The emo genre formed in the Washington D.C. music scene as a subgenre of hardcore punk in the 1980s, before reaching mainstream popularity in the 1990s and 2000s. Tom Mullen, who had discovered the genre through the underground punk scenes, first created the blog Washed Up Emo in 2007 in response to its increasing mainstream prevalence. Likening emo's popularity in the 2000s to the "hair metal" genre, Mullen lamented what he perceived as the shifting legacy of the genre, noting how the mainstream press often emphasized and covered the genre's popularity and aesthetics in the decade, while overlooking the genre's hardcore punk origins and Midwest developments. Mullen later created the Is This Band Emo? site with various friends, musicians and writers around the world, facetiously called the Emo Council. He designed the logo for the council "in five seconds" based on the United Nations logo, and spent several months including bands with jokes on the site. The website launched in late 2014 and crashed on its first day, according to Mullen.

==Content==

"What I try to do with the site is remind people that if you came in through MCR, if you came in through Armor for Sleep or Fall Out Boy, there's more… There's more for you to experience, and let me show you where."
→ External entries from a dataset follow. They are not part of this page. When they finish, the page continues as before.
(** ** slab_create *)

(** The header stores of [slab_create], before the objects are linked. *)
Definition new_header (m : mem) (s p i n : Z) : mem :=
  set_slab_free_list (set_slab_magic (set_slab_next (set_slab_free_count (set_slab_phys_addr
    (set_slab_cache_ptr m s i) s p) s n) s 0) s SLAB_MAGIC) s 0.

Lemma cache_ptr_word i : (i < NUM_SLAB_SIZES)%nat -> 0 < cache_ptr i < 2 ^ 64.
Proof.
  intros Hi. unfold cache_ptr, NUM_SLAB_SIZES in *. simpl in Hi.
  pose proof slab_caches_nonnull. pose proof slab_caches_fit. lia.
Qed.

Lemma new_slab_ok m i c s :
  (i < NUM_SLAB_SIZES)%nat -> sizes_ok c -> slab_addr s -> hhdm_offset <= s ->
  let m1 := new_header m s (s - hhdm_offset) (cache_ptr i) (objects_per_slab c) in
  let m2 := carve (Z.to_nat (objects_per_slab c)) 0 m1 s (object_size c) in
  slab_ok m2 i c s (reverse (objs c s 0 (objects_per_slab c))) /\
  agree (fun v => ~ in_range s 8192 v) m m2.
Proof.
  intros Hi Hsz (Hs0 & Hs1 & Hs2) Hoff m1 m2. pose proof Hsz as (Hos & Hops & Hfit).
  pose proof hhdm_positive. pose proof (cache_ptr_word i Hi).
  assert (m1 = store 8 (store 8 (store 8 (store 8 (store 8 (store 8 m (s + 8) (cache_ptr i)) (s + 16)
    (s - hhdm_offset)) (s + 24) (objects_per_slab c)) (s + 40) 0) s SLAB_MAGIC) (s + 32) 0) as Em1 by done.
  destruct (carve_spec c s (Z.to_nat (objects_per_slab c)) 0 m1 []) as [Hch Hag].
  - lia.
  - lia.
  - lia.
  - rewrite Z2Nat.id by lia. nia.
  - simpl. rewrite Em1. unfold slab_free_list. by rewrite load8_store8 by lia.
  - set_solver.
  - cbv zeta in Hch, Hag. fold m2 in Hch, Hag. rewrite Z2Nat.id in Hch, Hag by lia. rewrite app_nil_r in Hch.
    assert (forall d, 0 <= d <= 24 -> load 8 m2 (s + d) = load 8 m1 (s + d)) as Hd.
    { intros d Hd. symmetry. apply load_agree. eapply agree_sub; [exact Hag|]. unfold in_range. lia. }
    split; [split|].
    + unfold slab_magic. rewrite <- (Z.add_0_r s) at 1. rewrite Hd by lia. rewrite Z.add_0_r, Em1.
      rewrite load_store_ne, load8_store8; [done|vm_compute; done|lia].
    + unfold slab_cache_ptr. rewrite Hd, Em1 by lia. rewrite !load_store_ne by lia.
      by rewrite load8_store8 by lia.
    + unfold slab_phys_addr. rewrite Hd, Em1 by lia. rewrite !load_store_ne by lia.
      by rewrite load8_store8 by lia.
    + unfold slab_free_count. rewrite Hd, Em1 by lia. rewrite !load_store_ne by lia.
      rewrite load8_store8 by lia. rewrite length_reverse. unfold objs. rewrite length_fmap, length_seqZ. lia.
    + done.
    + rewrite reverse_Permutation. apply objs_nodup. lia.
    + intros o. rewrite elem_of_reverse. apply elem_of_objs.
    + transitivity m1.
      * rewrite Em1. intros v Hv. unfold in_range in Hv.
        rewrite !store_read8_out by (unfold in_range; lia). done.
      * eapply agree_sub; [exact Hag|]. unfold in_range. lia.
Qed.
— Tom Mullen discussing the purpose of the website.

The website functions as a basic search engine that generates a response on whether a band or musician is classified as emo or not emo. As opposed to an algorithm or artificial intelligence models, the decision for the bands is manually determined by the Emo Council, who collectively discuss and vote for their inclusion. Several of the responses include explanations on why a particular artist is or is not classified in the genre, often containing humorous and ironic commentary.
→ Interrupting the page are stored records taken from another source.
(* ===== verification/Pmm.v ===== *)
(** * kmalloc and kfree: operations

    Models src/kernel/arch/x86_64/memory/pmm.c and pmm.h on top of the slab
    allocator and the page allocator.  The two spinlocks are the subject of
    Locks.v; the bodies below are what runs while they are held.  Console
    messages are left out. *)
From S2P Require Import Prelude Memory PageAlloc Slab.
Import Slab.

Module Pmm.

Definition SLAB_THRESHOLD : Z := 2048.
Definition ALLOC_MAGIC : Z := 0xDEADBEEFCAFEBABE.
Definition FREED_PATTERN : Z := 0xDEADDEADDEADDEAD.
Definition MAX_SUPPORTED_ORDER : nat := 20.

(** struct alloc_header: { uint64_t magic; uint32_t size; uint8_t order },
    aligned to 8 bytes. *)
Definition sizeof_alloc_header : Z := 16.
Definition hdr_magic (m : mem) (a : Z) : Z := load 8 m a.
Definition hdr_size (m : mem) (a : Z) : Z := load 4 m (a + 8).
Definition hdr_order (m : mem) (a : Z) : Z := load 1 m (a + 12).
Definition set_hdr_magic (m : mem) (a v : Z) : mem := store 8 m a v.
Definition set_hdr_size (m : mem) (a v : Z) : mem := store 4 m (a + 8) v.
Definition set_hdr_order (m : mem) (a v : Z) : mem := store 1 m (a + 12) v.

(** [while (block_size < total_size) { order++; block_size <<= 1; }] with the
    [uint8_t] order and the 64-bit block size; [None] when the fuel runs out. *)
Fixpoint order_loop (fuel : nat) (order block_size total_size : Z) : option Z :=
  match fuel with
  | O => None
  | S fuel =>
    if block_size <? total_size
    then order_loop fuel (w8 (order + 1)) (w64 (Z.shiftl block_size 1)) total_size
    else Some order
  end.

Section Ops.
Context `{Hhdm} `{Linker} {P : Type} `{!PageAllocator P}.

Implicit Types h : heap P.

(** The buddy path of [kmalloc]: header, payload, end marker. *)
Definition kmalloc_pages (fuel : nat) (size : Z) (h : heap P) : option (heap P * Z) :=
  let total_size := w64 (sizeof_alloc_header + size + 4) in
  order ← order_loop fuel 0 PAGE_FRAME_SIZE total_size;
  if Z.of_nat MAX_SUPPORTED_ORDER <=? order then Some (h, 0) else
  let '(m, pg, phys_addr) := alloc_pages (Z.to_nat order) (h_mem h) (h_pages h) in
  let h := mk_heap m pg (h_caches h) in
  if phys_addr =? 0 then Some (h, 0) else
  let virt_addr := phys_to_virt phys_addr in
  let m := set_hdr_magic m virt_addr ALLOC_MAGIC in
  let m := set_hdr_size m virt_addr size in
  let m := set_hdr_order m virt_addr order in
  let start_of_data := virt_addr + sizeof_alloc_header in
  let end_magic := start_of_data + hdr_size m virt_addr in
  let m := store 8 m end_magic ALLOC_MAGIC in
  Some (set_mem h m, start_of_data).

Definition kmalloc (fuel : nat) (size : Z) (h : heap P) : option (heap P * Z) :=
  if size =? 0 then Some (h, 0) else
  if size <=? SLAB_THRESHOLD then
    '(h, ptr) ← slab_alloc_size size h;
    if negb (ptr =? 0) then Some (h, ptr) else kmalloc_pages fuel size h
  else kmalloc_pages fuel size h.

(** The outcome of [kfree], to tell its error paths apart. *)
Inductive kfree_result := Freed | DoubleFree | Corrupted | NullPointer.

Definition kfree (ptr : Z) (h : heap P) : option (heap P * kfree_result) :=
  if ptr =? 0 then Some (h, NullPointer) else
  let slab := slab_find_containing ptr h in
  if negb (slab =? 0) then
    if obj_magic (h_mem h) ptr =? FREED_PATTERN then Some (h, DoubleFree)
    else h ← slab_free slab ptr h; Some (h, Freed)
  else
  let header := ptr - sizeof_alloc_header in
  if hdr_magic (h_mem h) header =? FREED_PATTERN then Some (h, DoubleFree) else
  let corrupted := negb (hdr_magic (h_mem h) header =? ALLOC_MAGIC) in
  let end_magic := ptr + hdr_size (h_mem h) header in
  let corrupted := corrupted || negb (load 8 (h_mem h) end_magic =? ALLOC_MAGIC) in
  if (corrupted : bool) then Some (h, Corrupted) else
  let m := set_hdr_magic (h_mem h) header FREED_PATTERN in
  let phys_addr := virt_to_phys header in
  '(m, pg) ← free_pages phys_addr (Z.to_nat (hdr_order m header)) m (h_pages h);
  Some (mk_heap m pg (h_caches h), Freed).

Definition pmm_alloc_page (h : heap P) : heap P * Z :=
  let '(m, pg, phys) := alloc_pages 0 (h_mem h) (h_pages h) in
  (mk_heap m pg (h_caches h), phys).

Definition pmm_free_page (phys : Z) (h : heap P) : option (heap P) :=
  '(m, pg) ← free_pages phys 0 (h_mem h) (h_pages h);
  Some (mk_heap m pg (h_caches h)).

End Ops.

End Pmm.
Bands listed as emo on the site include Dashboard Confessional, Death Cab for Cutie, Jawbreaker, Taking Back Sunday, and The Promise Ring. Bands such as Fall Out Boy, My Chemical Romance, and The Used are listed as not emo on the website, despite their association with the Third Wave of the genre; searching My Chemical Romance yields the result "Unlike high school, emo has a history longer than four years" as of 2022. Bands not listed on the site may be requested through Twitter/X. The website also contains several Easter eggs and references, such as a reference to a Saturday Night Live sketch upon searching Weezer, Bernie Sanders listed as emo among indie and punk, and basketball players such as Kevin Durant. The site has received notice from Alternative Press, Consequence, and Rolling Stone, along with musicians such as Phoebe Bridgers. Similar websites, Is This Band Punk? Is This Band Metal?, Is This Band Hardcore?, and Is This Band Indie? were also created by Washed Up Emo to educate music listeners and encourage exploration of these alternative music genres.